Data discarding unit abandons the data to be stored if the judging result for the third judging unit is yes；

4th judging unit, the storage moment T for judging the data to be stored₀Whether between the preset earliest statistics Between moment and preset statistics moment the latest；

First objects of statistics will be in the former Hbase databases if the judging result for the 4th judging unit is yes Data volume adds the data to be stored, completes statistics, obtains the statistical result；

5th judging unit, the storage moment T for judging the data to be stored₀Whether described preset the latest count is later than Moment；

Second objects of statistics, if the judging result for the 5th judging unit is yes, by the storage of the data to be stored Moment T₀The data to be stored is added as the new statistics moment the latest, and by the data volume in the former Hbase databases, Statistics is completed, the statistical result is obtained.

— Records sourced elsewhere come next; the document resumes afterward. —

(** * LinguApp contract tests: a shallow embedding of the TestSprite scripts

    The repository holds black-box HTTP test scripts
    ([testsprite_tests/TC0xx_*.py]).  Every script sends requests to a
    backend with the [requests] library and asserts on the status code and
    on the decoded JSON body of each response.

    The embedding follows the scripts statement by statement:
    - a decoded JSON body is a value of [json] (Python's [None], [bool],
      [int], [float], [str], [list], [dict]);
    - the backend is an arbitrary deterministic function of the exchanges
      made so far and of the incoming request;
    - a script is a computation in the monad [M], which threads the list of
      exchanges and may raise a Python exception ([exn]);
    - [try]/[except], [assert], [for] and the dynamic operators the scripts
      use ([in], subscription, [.get], [==], truthiness) are defined once and
      used as the scripts use them. *)

From Stdlib Require Import ZArith List String Ascii Bool Lia.
From Stdlib Require Import Strings.Byte.
From Stdlib Require Import Floats.SpecFloat.
Import ListNotations.
Set Warnings "-register-all".
Open Scope string_scope.
Open Scope Z_scope.

(** ** Decoded JSON values *)

Inductive json : Type :=
| JNull
| JBool (b : bool)
| JInt (z : Z)
| JFloat (f : spec_float)
| JStr (s : string)
| JList (l : list json)
| JDict (d : list (string * json)).

(** Lookup of a key in a dict, kept as an association list in insertion
    order (the order [dict.items()] iterates in). *)
Fixpoint lookup {A : Type} (k : string) (d : list (string * A)) : option A :=
  match d with
  | [] => None
  | (k', v) :: d' => if String.eqb k' k then Some v else lookup k d'
  end.

Definition has_key {A : Type} (k : string) (d : list (string * A)) : bool :=
  match lookup k d with Some _ => true | None => false end.

Definition keys {A : Type} (d : list (string * A)) : list string :=
  map fst d.

(** *** [isinstance] *)

Definition isinstance_dict (v : json) : bool :=
  match v with JDict _ => true | _ => false end.

Definition isinstance_list (v : json) : bool :=
  match v with JList _ => true | _ => false end.

Definition isinstance_str (v : json) : bool :=
  match v with JStr _ => true | _ => false end.

(** [isinstance(v, (float, int))]: [bool] is a subclass of [int]. *)
Definition isinstance_float_int (v : json) : bool :=
  match v with JBool _ | JInt _ | JFloat _ => true | _ => false end.

Definition is_None (v : json) : bool :=
  match v with JNull => true | _ => false end.

(** *** Numbers: [bool], [int] and [float] compare by value *)

Inductive number : Type :=
| NInt (z : Z)
| NFloat (f : spec_float).

Definition as_number (v : json) : option number :=
  match v with
  | JBool b => Some (NInt (Z.b2z b))
  | JInt z => Some (NInt z)
  | JFloat f => Some (NFloat f)
  | _ => None
  end.

(** The value of a finite float is [(-1)^s * m * 2^e]; Python compares an
    [int] with a [float] exactly. *)
Definition float_cmp_Z (f : spec_float) (z : Z) : option comparison :=
  match f with
  | S754_zero _ => Some (0 ?= z)
  | S754_infinity s => Some (if s then Lt else Gt)
  | S754_nan => None
  | S754_finite s m e =>
      let zm := if s then Z.neg m else Z.pos m in
      Some (if 0 <=? e then (zm * 2 ^ e ?= z) else (zm ?= z * 2 ^ (- e)))
  end.

Definition num_cmp (x y : number) : option comparison :=
  match x, y with
  | NInt a, NInt b => Some (a ?= b)
  | NFloat f, NInt b => float_cmp_Z f b
  | NInt a, NFloat g => option_map CompOpp (float_cmp_Z g a)
  | NFloat f, NFloat g => SFcompare f g
  end.

Definition num_eqb (x y : number) : bool :=
  match num_cmp x y with Some Eq => true | _ => false end.

Definition num_leb (x y : number) : bool :=
  match num_cmp x y with Some (Eq | Lt) => true | _ => false end.

(** *** Python's [==] on decoded values *)

Fixpoint py_eq (a b : json) {struct a} : bool :=
  match a, b with
  | JNull, JNull => true
  | JStr s, JStr t => String.eqb s t
  | JList l, JList m =>
      (fix all2 (l m : list json) {struct l} : bool :=
         match l, m with
         | [], [] => true
         | x :: l', y :: m' => py_eq x y && all2 l' m'
         | _, _ => false
         end) l m
  | JDict d, JDict e =>
      (Nat.eqb (List.length d) (List.length e))
      && (fix sub (d : list (string * json)) {struct d} : bool :=
            match d with
            | [] => true
            | (k, x) :: d' =>
                match lookup k e with
                | Some y => py_eq x y
                | None => false
                end && sub d'
            end) d
  | _, _ =>
      match as_number a, as_number b with
      | Some x, Some y => num_eqb x y
      | _, _ => false
      end
  end.

(** *** Truthiness, as [assert v] and [v and w] test it *)

Definition float_is_zero (f : spec_float) : bool :=
  match f with S754_zero _ => true | _ => false end.

Definition truthy (v : json) : bool :=
  match v with
  | JNull => false
  | JBool b => b
  | JInt z => negb (z =? 0)
  | JFloat f => negb (float_is_zero f)
  | JStr s => negb (String.eqb s "")
  | JList l => match l with [] => false | _ => true end
  | JDict d => match d with [] => false | _ => true end
  end.

(** ** Exceptions and assertion messages

    An f-string message is kept as the list of its parts, interpolated
    values unrendered. *)

Inductive exn : Type :=
| AssertionError (msg : list part)
| ConnectionError (detail : string)
| HTTPError (status : Z)
| JSONDecodeError
| TypeError
| KeyError (key : string)
| IndexError
| AttributeError
| ValueError
| RecursionError
with part : Type :=
| Lit (s : string)
| Val (v : json)
| Keys (ks : list string)
| Exc (e : exn).

(** Class tests used by the [except] clauses.  [ConnectionError] stands for
    any exception [requests] raises while sending (connection error,
    timeout); [HTTPError] is raised by [raise_for_status];
    [requests.exceptions.JSONDecodeError] derives from both
    [RequestException] and [ValueError].  [ValueError] is the plain
    built-in, a [RequestException] in no case; [RecursionError] is a
    [RuntimeError], neither of the two. *)
Definition is_RequestException (e : exn) : bool :=
  match e with
  | ConnectionError _ | HTTPError _ | JSONDecodeError => true
  | _ => false
  end.

Definition is_ValueError (e : exn) : bool :=
  match e with JSONDecodeError | ValueError => true | _ => false end.

Definition is_AssertionError (e : exn) : bool :=
  match e with AssertionError _ => true | _ => false end.

Definition is_Exception (e : exn) : bool := true.

(** [type(e).__name__]: the kind of failure a report of the run shows. *)
Definition class_name (e : exn) : string :=
  match e with
  | AssertionError _ => "AssertionError"
  | ConnectionError _ => "ConnectionError"
  | HTTPError _ => "HTTPError"
  | JSONDecodeError => "JSONDecodeError"
  | TypeError => "TypeError"
  | KeyError _ => "KeyError"
  | IndexError => "IndexError"
  | AttributeError => "AttributeError"
  | ValueError => "ValueError"
  | RecursionError => "RecursionError"
  end.

Inductive Res (A : Type) : Type :=
| Ok (a : A)
| Raised (e : exn).
Arguments Ok {A} a.
Arguments Raised {A} e.

(** *** Dynamic operators *)

(** [k in v] for a string [k]. *)
Definition py_in (k : string) (v : json) : Res bool :=
  match v with
  | JDict d => Ok (has_key k d)
  | JList l => Ok (existsb (fun x => py_eq (JStr k) x) l)
  | JStr s => Ok (match String.index 0 k s with Some _ => true | None => false end)
  | _ => Raised TypeError
  end.

(** [v[k]] for a string [k]. *)
Definition py_getitem (v : json) (k : string) : Res json :=
  match v with
  | JDict d => match lookup k d with Some x => Ok x | None => Raised (KeyError k) end
  | _ => Raised TypeError
  end.

(** [v.get(k, default)]. *)
Definition py_get (v : json) (k : string) (default : json) : Res json :=
  match v with
  | JDict d => Ok (match lookup k d with Some x => x | None => default end)
  | _ => Raised AttributeError
  end.

(** [s.startswith(p)]. *)
Definition startswith (s p : string) : bool := String.prefix p s.

(** ** Requests, responses and the backend *)

Inductive Method : Type := GET | POST | PUT.

Record FilePart : Type := mkFilePart {
  filename : string;
  content : list byte;
  content_type : string
}.

Inductive Payload : Type :=
| NoPayload
| JsonBody (v : json)
| Files (files : list (string * FilePart)).

Record Request : Type := mkRequest {
  method : Method;
  url : string;
  params : list (string * string);
  headers : list (string * string);
  payload : Payload;
  timeout : Z
}.

(** Why [Response.json()] refuses a text: it is not JSON; it is JSON with
    an integer literal longer than the interpreter converts (more than
    4300 digits by default); it is JSON nested deeper than the
    interpreter's recursion limit allows. *)
Inductive DecodeFailure : Type :=
| NotJSON
| IntegerTooLong
| NestingTooDeep.

(** [body] is what [Response.json()] decodes, [None] when the decoder
    refuses the text of the response; [decode_failure] tells why, and is
    read in that case only. *)
Record Response : Type := {
  status_code : Z;
  body : option json;
  decode_failure : DecodeFailure
}.

Definition mkResponse (s : Z) (b : option json) : Response :=
  Build_Response s b NotJSON.

Inductive Outcome : Type :=
| Replied (r : Response)
| Unreachable (detail : string).

Definition Exchange : Type := (Request * Outcome)%type.

(** The backend answers a request knowing the exchanges made before it. *)
Definition Backend : Type := list Exchange -> Request -> Outcome.

(** [os.getenv]. *)
Definition Env : Type := string -> option string.

Definition os_getenv (env : Env) (key default : string) : string :=
  match env key with Some v => v | None => default end.

(** What the decoder raises: [requests] turns the [json] module's
    [JSONDecodeError] into its own, and lets every other exception of the
    decoder through: the [ValueError] of the integer conversion, the
    [RecursionError] of the nested scanner. *)
Definition decode_error (f : DecodeFailure) : exn :=
  match f with
  | NotJSON => JSONDecodeError
  | IntegerTooLong => ValueError
  | NestingTooDeep => RecursionError
  end.

Definition response_json (r : Response) : Res json :=
  match body r with
  | Some v => Ok v
  | None => Raised (decode_error (decode_failure r))
  end.

Definition raise_for_status (r : Response) : Res unit :=
  if (400 <=? status_code r) && (status_code r <? 600)
  then Raised (HTTPError (status_code r))
  else Ok tt.

(** ** The script monad: exchanges so far, and exceptions *)

Definition M (A : Type) : Type := list Exchange -> Res A * list Exchange.

Definition ret {A : Type} (a : A) : M A := fun tr => (Ok a, tr).

Definition raise {A : Type} (e : exn) : M A := fun tr => (Raised e, tr).

Definition bind {A B : Type} (m : M A) (k : A -> M B) : M B :=
  fun tr =>
    match m tr with
    | (Ok a, tr') => k a tr'
    | (Raised e, tr') => (Raised e, tr')
    end.

Definition lift {A : Type} (r : Res A) : M A := fun tr => (r, tr).

Notation "x <- m ;; k" := (bind m (fun x => k))
  (at level 61, m at next level, right associativity).
Notation "m ;; k" := (bind m (fun _ => k))
  (at level 61, right associativity).

(** [try: m except C: h]: [handler e] is [Some h] when a clause matches. *)
Definition try_except {A : Type} (m : M A) (handler : exn -> option (M A)) : M A :=
  fun tr =>
    match m tr with
    | (Ok a, tr') => (Ok a, tr')
    | (Raised e, tr') =>
        match handler e with
        | Some h => h tr'
        | None => (Raised e, tr')
        end
    end.

(** [except C as e: h e]. *)
Definition except {A : Type} (cls : exn -> bool) (h : exn -> M A) (e : exn) : option (M A) :=
  if cls e then Some (h e) else None.

(** [assert c, msg]. *)
Definition assert_ (c : bool) (msg : list part) : M unit :=
  if c then ret tt else raise (AssertionError msg).
(** * Scored-recommendation routines of the multi-model endpoint notebook

    A shallow embedding of the two scoring routines of
    [multi-model-endpoint/multiple_recommendation_models_endpoint.ipynb],
    [get_recommendations_for_user] (movies) and
    [get_music_recommendations_for_user] (songs), and of the Python
    built-ins they call.

    What the routines read from the session is an argument here: the text
    of the candidate file (opened with success), the name of the endpoint,
    the metadata tables [movie_df] and [song_df], and the hosted endpoint
    itself, an external collaborator given as a state machine that answers
    a request with the decoded text of the response body or fails.  Every
    call made to it and every line printed is recorded in the world, and an
    exception keeps the world as it was when it was raised.

    Text is modelled as byte strings; on UTF-8 text bytewise lexicographic
    order is code point order, which is the order in which Python compares
    [str].  [int()] reads a literal of ASCII characters here; what the
    built-in makes of a literal with other characters (digits and spaces of
    other scripts) is a parameter, as are [float()] and the comparison of
    floating-point keys in the music routine. *)

From Stdlib Require Import ZArith String Ascii Sorted.
From stdpp Require Import base list strings pretty.
(** * FAQ retrieval core of myleo-legal: shallow embedding and verified properties

    Part I embeds the retrieval pipeline of the chatbot service:

    - [JsString], [JsMap], [Js] : the JavaScript primitives the code
      relies on (string methods, [Map], truthiness and [||], lookup in
      an object literal, [Set], [sort]);
    - [Stemmer], [Database], [ChatStemmer] : the two [stemWord] methods
      (service/server.js and service/services/cacheService.js) and
      [normalizeSearchTerm];
    - [CacheService] : the bounded cache (cacheService.js);
    - [Faq] : the rows returned by the candidate store;
    - [RagSearchService] : the retrieval orchestrator (server.js);
    - [ChatService] : the answer matcher (cacheService.js);
    - [Claimed], [Scoring], [Merging], [Weights], [Outage], [Matching],
      [Sample] : the vocabulary of the statements and sample inputs;
    - [CacheMore] : the other operations of the cache ([has], [clear],
      [keys], [cleanup], the FAQ helpers) and sequences of calls;
    - [DatabaseSearch] : the store's post-processing of the rows it
      found ([deduplicateAndScore], [calculateEnhancedRelevance],
      [extractSearchWords], [buildWordRegex]);
    - [TextSimilarity], [ChatQuery] : the earlier similarity measure and
      the chat service's own [normalizeQuery] (cacheService.js);
    - [BestMatch], [Ranking], [Fallback], [CacheSample] : further
      vocabulary and sample inputs;
    - [Utf16] : the query normalization on strings given by their
      UTF-16 code units.

    Part II holds the lemmas and the theorems about the specification's
    statements; Part III holds further properties of the code.

    Conventions.

    - A JavaScript string is a [string] whose characters are code units
      in the range 0..255 (ISO 8859-1, which covers the accented French
      letters): [String.length] is then the JavaScript [length], and
      [toLowerCase] maps A-Z and the accented capitals U+00C0..U+00DE
      (but U+00D7).  The query normalization is also given on arbitrary
      strings, as lists of UTF-16 code units ([Utf16]), where
      [toLowerCase] turns U+0130 and U+212A into ASCII letters; the two
      agree on the range 0..255.
    - A JavaScript number used as a score, weight or threshold is an
      exact rational ([Q]); rounding of doubles, NaN and the infinities
      are left out.  A count or a limit read from a configuration
      ([maxQueryVariants], [topKResults], [maxCandidatesPerVariant],
      [fallbackLimit], [maxEntries]) is a rational too: [x || d] keeps
      every number but 0, negative or fractional.  Lengths and ranks are
      [nat], identifiers and millisecond time stamps are [Z].
    - [undefined] and [null] are [None]; truthiness is written out.
    - [Date.now()] is an explicit argument: the readings taken during
      one cache operation, and during the handling of one variant by
      [retrieve], count as one instant.
    - An awaited call to the candidate store is a function of its
      arguments whose outcome says whether the call threw. *)

From Stdlib Require Import Bool List Arith NArith ZArith QArith Qminmax Qround.
From Stdlib Require Import Lia Lqa.
From Stdlib Require Import Ascii String Permutation Sorted DecimalString.
Import ListNotations.
(** * ulid-workers: a shallow embedding of [src/ulid.ts]

    The development follows the TypeScript source function by function:
    the Crockford Base32 codec ([encodeTime], [encodeRandom],
    [incrementBase32]), the timestamp gate ([validateTimestamp]), the
    time decoder ([decodeTime]) and the two generators returned by
    [ulidFactory].

    Conventions.
    - A JavaScript [number] is [NaN], an infinity, or a finite value held
      as a rational (every finite double is a rational; the comparisons
      and the integrality test the source performs are exact on them).
    - A JavaScript string is a [string]; [s[i]] is [js_index], which is
      [None] where JavaScript answers [undefined].
    - [throw new Error(msg)] is [Err e], one constructor of [error] per
      throw site; [error_kind] groups them as the specification does.
    - The random source and the clock are explicit: a [world] carries the
      bytes [crypto.getRandomValues] will deliver, and every call carries
      the value [Date.now()] has at that moment. *)

From Stdlib Require Import ZArith QArith Qround Bool List Ascii String Sorted Lia.
From Stdlib Require Import Strings.Byte.
Import ListNotations.

Local Open Scope string_scope.
Local Open Scope Z_scope.

(** ** Errors *)

(** One constructor per [throw] of the source, plus the runtime
    [TypeError] JavaScript raises when [.length] is read on [undefined]. *)
Inductive error : Type :=
| ErrNotANumber          (* "timestamp must be a number" *)
| ErrTooLarge            (* "cannot encode a timestamp larger than 2^48 - 1" *)
| ErrNegative            (* "timestamp must be positive" *)
| ErrNotInteger          (* "timestamp must be an integer" *)
| ErrTooLong             (* "Base32 value to increment cannot be longer than 16 characters" *)
| ErrMaximum             (* "Cannot increment Base32 maximum value" *)
| ErrIncorrectlyEncoded  (* "Incorrectly encoded string" *)
| ErrFailedIncrementing  (* "Failed incrementing string" *)
| ErrMalformed           (* "Malformed ULID" *)
| ErrInvalidCharacter (char : ascii) (* "Time decode error: Invalid character" *)
| ErrTimestampTooLarge   (* "Malformed ULID: timestamp too large" *)
| ErrUndefinedLength     (* reading [.length] of [undefined] *)
| ErrLoopBudget.         (* the model's loop budget ran out; never returned *)

(** The error taxonomy of the specification. *)
Inductive kind : Type :=
| TypeError | RangeError | ValueError | FormatError
| DecodeError | LengthError | OverflowError | RuntimeError.

Definition error_kind (e : error) : kind :=
  match e with
  | ErrNotANumber => TypeError
  | ErrTooLarge => RangeError
  | ErrNegative => RangeError
  | ErrNotInteger => ValueError
  | ErrTooLong => LengthError
  | ErrMaximum => OverflowError
  | ErrIncorrectlyEncoded => DecodeError
  | ErrFailedIncrementing => OverflowError
  | ErrMalformed => FormatError
  | ErrInvalidCharacter _ => DecodeError
  | ErrTimestampTooLarge => RangeError
  | ErrUndefinedLength => RuntimeError
  | ErrLoopBudget => RuntimeError
  end.

Inductive result (A : Type) : Type :=
| Ok (a : A)
| Err (e : error).

Arguments Ok {A} a.
Arguments Err {A} e.

Definition bind {A B : Type} (r : result A) (k : A -> result B) : result B :=
  match r with
  | Ok a => k a
  | Err e => Err e
  end.

Notation "x <- r ;; k" := (bind r (fun x => k))
  (at level 61, r at next level, right associativity).
Notation "r ;;; k" := (bind r (fun _ => k))
  (at level 61, right associativity).

Definition is_ok {A : Type} (r : result A) : bool :=
  match r with Ok _ => true | Err _ => false end.

Definition fails_with {A : Type} (r : result A) (k : kind) : Prop :=
  exists e, r = Err e /\ error_kind e = k.

(** ** JavaScript numbers *)

Inductive number : Type :=
| NaN
| Infinity (negative : bool)
| Finite (q : Q).

Definition of_Z (z : Z) : number := Finite (inject_Z z).

Definition Qlt_bool (a b : Q) : bool := negb (Qle_bool b a).

(** [a > b] and [a < b]; every comparison with [NaN] is false. *)
Definition num_gt (a b : number) : bool :=
  match a, b with
  | NaN, _ | _, NaN => false
  | Infinity false, Infinity false => false
  | Infinity false, _ => true
  | _, Infinity false => false
  | Infinity true, _ => false
  | _, Infinity true => true
  | Finite x, Finite y => Qlt_bool y x
  end.

Definition num_lt (a b : number) : bool := num_gt b a.

Definition isNaN (a : number) : bool :=
  match a with NaN => true | _ => false end.

(** [Number.isInteger]: finite with no fractional part. *)
Definition Number_isInteger (a : number) : bool :=
  match a with
  | Finite q => (Qnum q mod Zpos (Qden q) =? 0)%Z
  | _ => false
  end.

(** The falsy numbers are [0], [-0] and [NaN]. *)
Definition num_truthy (a : number) : bool :=
  match a with
  | NaN => false
  | Infinity _ => true
  | Finite q => negb (Qeq_bool q 0)
  end.

(** The integer a number stands for; meaningful on the numbers
    [Number_isInteger] accepts, the only ones it is applied to. *)
Definition to_Z (a : number) : Z :=
  match a with
  | Finite q => Qfloor q
  | _ => 0
  end.

(** ** Constants *)

Definition ENCODING : string := "0123456789ABCDEFGHJKMNPQRSTVWXYZ".
Definition ENCODING_LEN : Z := Z.of_nat (String.length ENCODING).
Definition TIME_MAX : Z := 2 ^ 48 - 1.
Definition TIME_LEN : nat := 10.
Definition RANDOM_LEN : nat := 16.

(** ** validateTimestamp *)

Definition validateTimestamp (timestamp : number) : result unit :=
  if isNaN timestamp then Err ErrNotANumber
  else if num_gt timestamp (of_Z TIME_MAX) then Err ErrTooLarge
  else if num_lt timestamp (of_Z 0) then Err ErrNegative
  else if negb (Number_isInteger timestamp) then Err ErrNotInteger
  else Ok tt.

(** ** JavaScript strings *)

(** [s[i]]: the character at position [i], [None] for [undefined]. *)
Definition js_index (s : string) (i : Z) : option ascii :=
  if i <? 0 then None else String.get (Z.to_nat i) s.

(** [s.charAt(i)]: a one-character string, empty out of range. *)
Definition charAt (s : string) (i : Z) : string :=
  match js_index s i with
  | Some c => String c ""
  | None => ""
  end.

(** The string a value read by [s[i]] concatenates as. *)
Definition js_str (c : option ascii) : string :=
  match c with
  | Some c => String c ""
  | None => "undefined"
  end.

Fixpoint index_from (s : string) (c : ascii) (i : Z) : Z :=
  match s with
  | "" => -1
  | String d s' => if Ascii.eqb d c then i else index_from s' c (i + 1)
  end.

(** [ENCODING.indexOf(char)] for [char] a one-character string or
    [undefined]; the text "undefined" does not occur in [ENCODING]. *)
Definition ENCODING_indexOf (char : option ascii) : Z :=
  match char with
  | Some c => index_from ENCODING c 0
  | None => -1
  end.

Fixpoint js_repeat (s : string) (n : nat) : string :=
  match n with
  | O => ""
  | S n' => s ++ js_repeat s n'
  end.

(** [s.substr(start, length)]; [length = None] when the argument is
    omitted.  A negative [start] counts from the end. *)
Definition substr (s : string) (start : Z) (length : option Z) : string :=
  let from :=
    if start <? 0 then Z.to_nat (Z.max (Z.of_nat (String.length s) + start) 0)
    else Z.to_nat start in
  match length with
  | None => substring from (String.length s - from) s
  | Some l => substring from (Z.to_nat l) s
  end.

(** [array.reduce((carry, x, index) => ..., init)] with a callback that
    may throw. *)
Fixpoint reduce_from {A B : Type} (f : B -> A -> Z -> result B)
    (l : list A) (index : Z) (carry : B) : result B :=
  match l with
  | [] => Ok carry
  | x :: l' => carry' <- f carry x index ;; reduce_from f l' (index + 1) carry'
  end.

Definition reduce {A B : Type} (f : B -> A -> Z -> result B)
    (l : list A) (init : B) : result B :=
  reduce_from f l 0 init.

(** ** The random source *)

(** [entropy w n] is the byte the [n]-th call of
    [crypto.getRandomValues] writes into the one-byte buffer. *)
Record world : Type := { entropy : nat -> byte; drawn : nat }.

Definition getRandomValues (w : world) : byte * world :=
  (entropy w (drawn w), {| entropy := entropy w; drawn := S (drawn w) |}).

(** [buffer[0] / 0xff].  The quotient is kept exact; the double the
    source computes differs from it by one rounding, which the floor in
    [randomChar] absorbs: [32 * b / 255] is an integer only for [b = 0]
    and [b = 255], where the division is exact, and otherwise lies at
    least [1/255] away from the integers. *)
Definition webCryptoPRNG (w : world) : Q * world :=
  let (b, w') := getRandomValues w in
  (Z.of_N (Byte.to_N b) # 255, w').

Definition randomChar (w : world) : string * world :=
  let (x, w') := webCryptoPRNG w in
  let rand := Qfloor (x * inject_Z ENCODING_LEN) in
  let rand := if rand =? ENCODING_LEN then ENCODING_LEN - 1 else rand in
  (charAt ENCODING rand, w').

6. device as claimed in claim 5, which is characterized in that the data memory module specifically includes：

First data storage subunit operable, if the judging result for first judging unit is yes, by the data to be stored It stores in the Hbase databases；

Second data storage subunit operable, if the judging result for the second judgment unit is yes, by the data to be stored It stores in the Hbase databases.

7. device as claimed in claim 6, which is characterized in that

First data storage subunit operable waits for if the judging result specifically for first judging unit is yes by described The line unit of the mark and storage time stamp of data as the Hbase databases is stored, the content of the data to be stored is made For the filing data of the Hbase databases；Using the line unit and the filing data as the data of the Hbase databases In item storage to the Hbase databases；

Second data storage subunit operable waits for if the judging result specifically for the second judgment unit is yes by described The line unit of the mark and storage time stamp of data as the Hbase databases is stored, the content of the data to be stored is made For the filing data of the Hbase databases；Using the line unit and the filing data as the data of the Hbase databases In item storage to the Hbase databases.

8. device as claimed in claim 7, which is characterized in that the data combiners block specifically includes：

6th judging unit, for judging that the Hbase databases merge the data writing in measurement period in the n-th Whether preset data writing threshold value is reached；

File generating unit, if the judging result for the 6th judging unit is yes, by the number in the Hbase databases Ranks key ascending order is pressed according to item, and an independent file is written；

7th judging unit, for judging whether the number of file under corresponding server in the Hbase databases is more than default Piece file mergence threshold value；

Merge execution unit if the judging result for the 7th judging unit is yes to merge in the corresponding server File obtains the file after the merging.